# 丢弃法

方法

从零开始

In [1]:
import d2lzh as d2l
from mxnet import autograd, gluon, init, nd
from mxnet.gluon import loss as gloss, nn

def dropout(X,drop_prob): # drop_prob表示丢弃概率
    assert 0 <= drop_prob <= 1
    keep_prob = 1 - drop_prob
    # 这种情况下把全部元素都丢弃
    if keep_prob == 0:
        return X.zeros_like()
    mask = nd.random.uniform(0, 1, shape=X.shape) < keep_prob # 生成与X形状相同的矩阵，矩阵中的元素随机取0或1，概率为1-keep_prob和keep_prob
    return mask * X / keep_prob  # 通过乘法运算将需要丢弃的元素设为0，通过除法运算将保留的元素重新缩放

In [3]:
X=nd.arange(16).reshape((2,8))
dropout(X,0)


[[ 0.  1.  2.  3.  4.  5.  6.  7.]
 [ 8.  9. 10. 11. 12. 13. 14. 15.]]
<NDArray 2x8 @cpu(0)>

In [4]:
dropout(X,0.5)


[[ 0.  2.  4.  6.  0.  0.  0. 14.]
 [ 0. 18.  0.  0. 24. 26. 28.  0.]]
<NDArray 2x8 @cpu(0)>

In [5]:
dropout(X,1)


[[0. 0. 0. 0. 0. 0. 0. 0.]
 [0. 0. 0. 0. 0. 0. 0. 0.]]
<NDArray 2x8 @cpu(0)>

In [6]:
# 定义模型参数

num_inputs,num_outputs,num_hiddens1,num_hiddens2 = 784,10,256,256

w1=nd.random.normal(scale=0.01,shape=(num_inputs,num_hiddens1))
b1=nd.zeros(num_hiddens1)
w2=nd.random.normal(scale=0.01,shape=(num_hiddens1,num_hiddens2))
b2=nd.zeros(num_hiddens2)
w3=nd.random.normal(scale=0.01,shape=(num_hiddens2,num_outputs))
b3=nd.zeros(num_outputs)

params=[w1,b1,w2,b2,w3,b3]
for param in params:
    param.attach_grad()

In [7]:
# 定义模型

drop_prob1,drop_prob2 = 0.2, 0.5 # 设置丢弃概率，建议把靠近输入层的丢弃概率设置得稍小一些

def net(X):
    X=X.reshape((-1,num_inputs))
    H1=(nd.dot(X,w1)+b1).relu()
    if (autograd.is_training()):
        # 在训练模型时，随机丢弃一部分数据
        H1=dropout(H1,drop_prob1)
    H2=(nd.dot(H1,w2)+b2).relu()
    if (autograd.is_training()):
        # 在训练模型时，随机丢弃一部分数据
        H2=dropout(H2,drop_prob2)
    return nd.dot(H2,w3)+b3

In [9]:
# 训练和测试模型

num_epochs,lr,batch_size=10,0.5,256
loss = gloss.SoftmaxCrossEntropyLoss()
train_iter,test_iter=d2l.load_data_fashion_mnist(batch_size)
d2l.train_ch3(net,train_iter,test_iter,loss,num_epochs,batch_size,params,lr)

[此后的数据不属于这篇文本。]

(* ===== verification/Report64.v ===== *)
(** * The funding rate and the report on doubles (src/bot.py lines 59, 68, 85-92)

    Exchange.v and Signal.v compute with exact rationals.  This file
    follows the values as the program holds them, IEEE doubles:
    [float(s)] is the double nearest the decimal [s] with the sign of
    [s] (so ["-0.0"] is [-0.0]); the funding rate is that double times
    the int 100, rounded; [fr > FUNDING_THRESHOLD], [v > 70] and
    [v < 30] compare doubles; [format(x, ".kf")] prints the exact binary
    value of [x] rounded half to even, with the sign bit of a zero.

    The theorems: comparisons of doubles are the comparisons of their
    values, so [classify] on doubles is [Signal.classify] on the values;
    for a funding rate with at most eight decimals, as the exchange
    sends it, the rounding of [float] and [* 100] never moves the rate
    across [0.5] or [-0.5], so the program classifies exactly as on the
    exact percentage; the same two roundings move the rate by less than
    [4e-7] (LAProof's forward error bound, twice), so the funding line
    of the report prints the exact percentage rounded to four decimals,
    except at a tie of the fourth decimal and for a negative zero.  Two
    rates show those exceptions: ["0.00001250"] prints [0.0013] (the
    double is above the decimal tie) and ["-0.00000000"] prints
    [-0.0000]. *)

From Stdlib Require Import List Lia ZArith QArith Qabs Lqa Bool String Ascii Morphisms.
From S2P Require Import Prelude PyFloat Python Format Datetime Binary64 RsiF64 Io Exchange Signal.
Import ListNotations Py Dt B64 Io Exchange Signal.

Module Report64.

(** ** Values *)

(** A value of the exact model as the double Python holds for it. *)
Definition of_pyfloat (x : pyfloat) : binary64 :=
  match x with
  | Fin q => round64 q
  | PInf => B754_infinity false
  | NInf => B754_infinity true
  | NaN => B754_nan
  end.

(** The value a double denotes, in the exact model. *)
Definition to_py (x : binary64) : pyfloat :=
  match x with
  | B754_nan => NaN
  | B754_infinity s => if s then NInf else PInf
  | _ => Fin (B2Q x)
  end.

(** [float(s)] on doubles: the grammar of [Py.parse_float]; the
    magnitude rounds to the nearest double, then the sign applies. *)
Definition parse_float64 (s : string) : result binary64 :=
  let (neg, body) := sign_of (strip (list_ascii_of_string s)) in
  let apply_sign x := if neg then Bopp x else x in
  match special_value body with
  | Some x => Ok (apply_sign (of_pyfloat x))
  | None =>
      match number body with
      | Some (m, scale, r) =>
          match r with
          | [] => Ok (apply_sign (round64 (dec_to_Q m (- Z.of_nat scale)%Z)))
          | _ =>
              match exponent r with
              | Some (e, []) => Ok (apply_sign (round64 (dec_to_Q m (e - Z.of_nat scale)%Z)))
              | _ => Err ValueError
              end
          end
      | None => Err ValueError
      end
  end.
(** X19. While the entry count is within [MaxItems], a turn of the
    maintenance loop removes the stale keys and nothing else: every key
    whose entry is not stale keeps its entry, every stale key is gone, and
    the turn completes whatever the order of the scan. *)
Theorem vaccuum_within_capacity_removes_only_stale_keys w ord fuel c
    (m : gmap string cacheItem.t) :
  enumerates ord -> items c = Some m -> Size c <= MaxItems c ->
  exists c', vaccuum fuel w ord c = VaccuumSwept c' /\
             forall name itm, lookup_item c name = Some itm ->
               lookup_item c' name = if item_expired w c name then None else Some itm.
Proof.
  intros Hord Hm Hcap. unfold vaccuum. rewrite Hm.
  set (c1 := sweep w c (range ord c).*1).
  pose proof (pruned_sweep w (range ord c).*1 c) as Hp. fold c1 in Hp.
  assert (evict_excess fuel w ord c1 = Some c1) as ->.
  { pose proof (Size_pruned c c1 Hp) as Hsz.
    assert (MaxItems c1 = MaxItems c) as Hmax by apply Hp.
    destruct fuel; simpl;
      (replace (MaxItems c1 <? Size c1) with false by (symmetry; apply Z.ltb_ge; lia));
      reflexivity. }
  exists c1. split; [reflexivity|]. intros name itm Hitm.
  destruct (item_expired w c name) eqn:He.
  - destruct (lookup_item c1 name) as [itm1|] eqn:Hl1; [|reflexivity].
    assert (item_expired w c1 name = false) as Hfresh.
    { apply sweep_leaves_no_stale_key; [|apply InCache_true; eauto].
      intros k Hk. left.
      apply InCache_true in Hk as [i Hi]. unfold lookup_item in Hi. rewrite Hm in Hi.
      unfold range. rewrite Hm. apply list_elem_of_fmap. exists (k, i).
      split; [reflexivity|]. apply (elem_of_enumeration ord m k i Hord), Hi. }
    rewrite (item_expired_pruned w c c1 name Hp) in Hfresh by eauto. congruence.
  - apply sweep_keeps_fresh_keys; assumption.
Qed.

epoch 1, loss 1.1942, train acc 0.532, test acc 0.774
epoch 2, loss 0.5952, train acc 0.779, test acc 0.829
epoch 3, loss 0.4972, train acc 0.821, test acc 0.852
epoch 4, loss 0.4540, train acc 0.835, test acc 0.853
epoch 5, loss 0.4233, train acc 0.846, test acc 0.859
epoch 6, loss 0.4015, train acc 0.855, test acc 0.872
epoch 7, loss 0.3896, train acc 0.858, test acc 0.870
epoch 8, loss 0.3704, train acc 0.865, test acc 0.878
epoch 9, loss 0.3617, train acc 0.867, test acc 0.875
epoch 10, loss 0.3511, train acc 0.871, test acc 0.877


简洁实现

In [10]:
net=nn.Sequential()
net.add(nn.Dense(256,activation='relu'))
net.add(nn.Dropout(drop_prob1)) # 在第一个全连接层之后添加丢弃层
net.add(nn.Dense(256,activation='relu'))
net.add(nn.Dropout(drop_prob2))  # 在第二个全连接层之后添加丢弃层
net.add(nn.Dense(10))
net.initialize(init.Normal(sigma=0.01))

In [11]:
trainer=gluon.Trainer(net.collect_params(),'sgd',{'learning_rate':lr})
d2l.train_ch3(net,train_iter,test_iter,loss,num_epochs,batch_size,None,None,trainer)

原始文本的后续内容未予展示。